**Exercise:** Look through the listing below and write out exactly the lines from the line with "as [(a1 & a2" to the line with "[df_index]. fold kept.", both included, and no others.

**Supplied information:**
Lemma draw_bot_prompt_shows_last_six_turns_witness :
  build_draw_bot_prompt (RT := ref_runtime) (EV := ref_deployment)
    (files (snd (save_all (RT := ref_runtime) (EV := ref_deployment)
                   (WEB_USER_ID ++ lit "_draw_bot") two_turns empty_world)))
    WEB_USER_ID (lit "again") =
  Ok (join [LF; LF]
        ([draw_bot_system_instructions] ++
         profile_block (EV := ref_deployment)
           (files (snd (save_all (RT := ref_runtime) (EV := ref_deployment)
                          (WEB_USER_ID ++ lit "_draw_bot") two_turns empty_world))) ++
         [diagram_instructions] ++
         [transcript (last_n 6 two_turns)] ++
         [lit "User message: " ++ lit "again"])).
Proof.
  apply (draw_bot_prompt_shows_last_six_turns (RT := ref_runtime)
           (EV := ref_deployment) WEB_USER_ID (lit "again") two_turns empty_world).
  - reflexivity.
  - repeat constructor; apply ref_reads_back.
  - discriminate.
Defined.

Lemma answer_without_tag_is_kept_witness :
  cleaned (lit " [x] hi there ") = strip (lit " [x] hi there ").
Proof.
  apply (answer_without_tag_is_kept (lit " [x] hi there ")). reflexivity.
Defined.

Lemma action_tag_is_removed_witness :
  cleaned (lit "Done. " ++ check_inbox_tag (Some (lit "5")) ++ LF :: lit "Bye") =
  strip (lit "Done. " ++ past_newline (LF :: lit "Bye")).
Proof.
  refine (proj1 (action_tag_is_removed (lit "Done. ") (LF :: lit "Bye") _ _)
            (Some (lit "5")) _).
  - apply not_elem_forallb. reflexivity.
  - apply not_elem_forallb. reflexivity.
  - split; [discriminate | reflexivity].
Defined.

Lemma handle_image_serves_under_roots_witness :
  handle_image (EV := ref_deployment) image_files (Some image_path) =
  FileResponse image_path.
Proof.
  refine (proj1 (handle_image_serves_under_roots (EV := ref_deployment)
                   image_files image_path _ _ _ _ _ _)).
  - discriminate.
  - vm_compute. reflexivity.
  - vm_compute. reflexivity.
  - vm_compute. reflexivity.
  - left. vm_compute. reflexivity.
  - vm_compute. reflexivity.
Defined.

...

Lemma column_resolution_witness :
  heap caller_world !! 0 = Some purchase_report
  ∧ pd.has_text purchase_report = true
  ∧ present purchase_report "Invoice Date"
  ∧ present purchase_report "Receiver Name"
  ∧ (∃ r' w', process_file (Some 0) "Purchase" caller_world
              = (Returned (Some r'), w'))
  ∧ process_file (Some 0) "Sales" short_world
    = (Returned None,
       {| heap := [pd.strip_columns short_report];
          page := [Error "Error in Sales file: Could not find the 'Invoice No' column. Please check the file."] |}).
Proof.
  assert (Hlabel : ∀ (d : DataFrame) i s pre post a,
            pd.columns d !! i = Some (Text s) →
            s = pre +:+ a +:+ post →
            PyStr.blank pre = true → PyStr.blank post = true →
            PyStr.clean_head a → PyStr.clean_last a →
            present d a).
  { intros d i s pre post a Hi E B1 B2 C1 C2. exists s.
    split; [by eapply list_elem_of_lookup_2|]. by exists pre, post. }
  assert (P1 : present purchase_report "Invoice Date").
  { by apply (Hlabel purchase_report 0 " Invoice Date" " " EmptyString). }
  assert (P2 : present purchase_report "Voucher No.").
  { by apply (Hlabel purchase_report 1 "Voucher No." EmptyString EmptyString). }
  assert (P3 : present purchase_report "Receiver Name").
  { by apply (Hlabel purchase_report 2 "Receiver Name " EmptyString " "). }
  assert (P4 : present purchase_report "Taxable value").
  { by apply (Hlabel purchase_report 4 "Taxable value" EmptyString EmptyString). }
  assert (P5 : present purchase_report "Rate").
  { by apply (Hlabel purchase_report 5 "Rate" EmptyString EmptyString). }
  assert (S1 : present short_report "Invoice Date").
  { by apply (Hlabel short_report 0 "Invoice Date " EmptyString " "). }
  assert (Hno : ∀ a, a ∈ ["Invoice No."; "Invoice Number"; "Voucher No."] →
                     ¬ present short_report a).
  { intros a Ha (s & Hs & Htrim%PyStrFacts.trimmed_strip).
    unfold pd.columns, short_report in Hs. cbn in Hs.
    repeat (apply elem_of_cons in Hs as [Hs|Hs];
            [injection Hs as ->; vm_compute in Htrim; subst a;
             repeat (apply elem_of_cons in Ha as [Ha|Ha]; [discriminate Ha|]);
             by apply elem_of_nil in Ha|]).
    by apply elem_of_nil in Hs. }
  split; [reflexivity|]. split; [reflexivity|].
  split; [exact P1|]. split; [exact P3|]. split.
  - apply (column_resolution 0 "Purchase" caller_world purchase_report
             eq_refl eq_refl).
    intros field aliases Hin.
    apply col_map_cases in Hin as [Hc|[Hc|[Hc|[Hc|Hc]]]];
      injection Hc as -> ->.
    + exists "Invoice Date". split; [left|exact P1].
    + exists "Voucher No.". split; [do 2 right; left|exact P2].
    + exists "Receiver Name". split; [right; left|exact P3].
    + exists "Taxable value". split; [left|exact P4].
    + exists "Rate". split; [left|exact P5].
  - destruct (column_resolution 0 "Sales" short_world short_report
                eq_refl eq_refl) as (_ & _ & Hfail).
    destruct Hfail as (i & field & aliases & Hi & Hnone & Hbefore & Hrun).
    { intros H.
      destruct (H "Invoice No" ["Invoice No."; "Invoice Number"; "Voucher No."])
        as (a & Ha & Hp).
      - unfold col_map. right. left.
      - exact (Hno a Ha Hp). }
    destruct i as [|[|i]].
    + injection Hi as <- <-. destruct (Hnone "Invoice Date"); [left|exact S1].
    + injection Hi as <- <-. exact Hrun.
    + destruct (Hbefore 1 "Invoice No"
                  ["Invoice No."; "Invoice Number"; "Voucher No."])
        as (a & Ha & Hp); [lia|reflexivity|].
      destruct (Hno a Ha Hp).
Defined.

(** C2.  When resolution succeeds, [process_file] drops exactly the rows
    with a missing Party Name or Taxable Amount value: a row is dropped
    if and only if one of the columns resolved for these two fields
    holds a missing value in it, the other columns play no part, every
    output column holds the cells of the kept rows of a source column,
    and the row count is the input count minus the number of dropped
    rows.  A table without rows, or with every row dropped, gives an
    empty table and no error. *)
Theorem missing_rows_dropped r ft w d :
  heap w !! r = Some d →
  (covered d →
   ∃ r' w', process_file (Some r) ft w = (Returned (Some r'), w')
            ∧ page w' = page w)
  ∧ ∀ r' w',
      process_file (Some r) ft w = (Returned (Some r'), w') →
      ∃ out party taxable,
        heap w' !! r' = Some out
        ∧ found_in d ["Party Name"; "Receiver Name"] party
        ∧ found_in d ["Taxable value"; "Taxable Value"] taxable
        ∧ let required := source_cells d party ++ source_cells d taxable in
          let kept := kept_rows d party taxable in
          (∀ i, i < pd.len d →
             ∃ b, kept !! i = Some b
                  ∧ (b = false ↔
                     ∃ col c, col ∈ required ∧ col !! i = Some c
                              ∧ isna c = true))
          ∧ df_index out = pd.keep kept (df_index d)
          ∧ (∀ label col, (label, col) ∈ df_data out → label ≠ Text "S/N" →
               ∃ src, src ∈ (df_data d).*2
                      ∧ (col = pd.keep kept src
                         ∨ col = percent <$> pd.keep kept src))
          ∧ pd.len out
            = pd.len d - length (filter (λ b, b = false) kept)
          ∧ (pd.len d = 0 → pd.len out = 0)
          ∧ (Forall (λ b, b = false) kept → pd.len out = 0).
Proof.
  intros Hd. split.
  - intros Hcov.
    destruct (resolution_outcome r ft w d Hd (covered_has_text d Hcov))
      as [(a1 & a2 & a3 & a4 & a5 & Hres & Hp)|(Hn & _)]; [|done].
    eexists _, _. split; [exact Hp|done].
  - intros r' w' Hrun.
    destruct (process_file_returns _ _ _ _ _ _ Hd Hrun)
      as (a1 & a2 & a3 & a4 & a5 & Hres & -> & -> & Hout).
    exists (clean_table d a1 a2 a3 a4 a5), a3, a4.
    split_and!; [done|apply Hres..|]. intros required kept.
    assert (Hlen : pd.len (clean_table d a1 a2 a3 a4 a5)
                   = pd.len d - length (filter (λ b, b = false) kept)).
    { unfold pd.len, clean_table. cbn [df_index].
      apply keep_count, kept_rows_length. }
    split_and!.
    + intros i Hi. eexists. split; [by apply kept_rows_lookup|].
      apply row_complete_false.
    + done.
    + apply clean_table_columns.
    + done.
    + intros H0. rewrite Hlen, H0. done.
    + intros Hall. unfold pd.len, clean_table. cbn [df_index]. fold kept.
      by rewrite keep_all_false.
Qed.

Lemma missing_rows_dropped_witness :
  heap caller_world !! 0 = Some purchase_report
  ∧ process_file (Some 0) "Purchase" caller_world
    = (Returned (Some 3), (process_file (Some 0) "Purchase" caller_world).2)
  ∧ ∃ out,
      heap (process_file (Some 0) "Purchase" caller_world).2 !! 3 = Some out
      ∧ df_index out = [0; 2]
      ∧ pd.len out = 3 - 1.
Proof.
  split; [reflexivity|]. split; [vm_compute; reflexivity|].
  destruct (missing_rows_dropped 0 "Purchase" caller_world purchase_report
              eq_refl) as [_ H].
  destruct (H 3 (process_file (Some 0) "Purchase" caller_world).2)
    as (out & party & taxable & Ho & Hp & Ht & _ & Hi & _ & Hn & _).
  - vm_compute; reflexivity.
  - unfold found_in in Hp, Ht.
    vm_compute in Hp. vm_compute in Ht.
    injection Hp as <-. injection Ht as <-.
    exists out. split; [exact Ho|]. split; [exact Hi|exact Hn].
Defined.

**Answer area:**
      as [(a1 & a2 & a3 & a4 & a5 & Hres & Hp)|(Hn & _)]; [|done].
    eexists _, _. split; [exact Hp|done].
  - intros r' w' Hrun.
    destruct (process_file_returns _ _ _ _ _ _ Hd Hrun)
      as (a1 & a2 & a3 & a4 & a5 & Hres & -> & -> & Hout).
    exists (clean_table d a1 a2 a3 a4 a5), a3, a4.
    split_and!; [done|apply Hres..|]. intros required kept.
    assert (Hlen : pd.len (clean_table d a1 a2 a3 a4 a5)
                   = pd.len d - length (filter (λ b, b = false) kept)).
    { unfold pd.len, clean_table. cbn [df_index].
      apply keep_count, kept_rows_length. }
    split_and!.
    + intros i Hi. eexists. split; [by apply kept_rows_lookup|].
      apply row_complete_false.
    + done.
    + apply clean_table_columns.
    + done.
    + intros H0. rewrite Hlen, H0. done.
    + intros Hall. unfold pd.len, clean_table. cbn [df_index]. fold kept.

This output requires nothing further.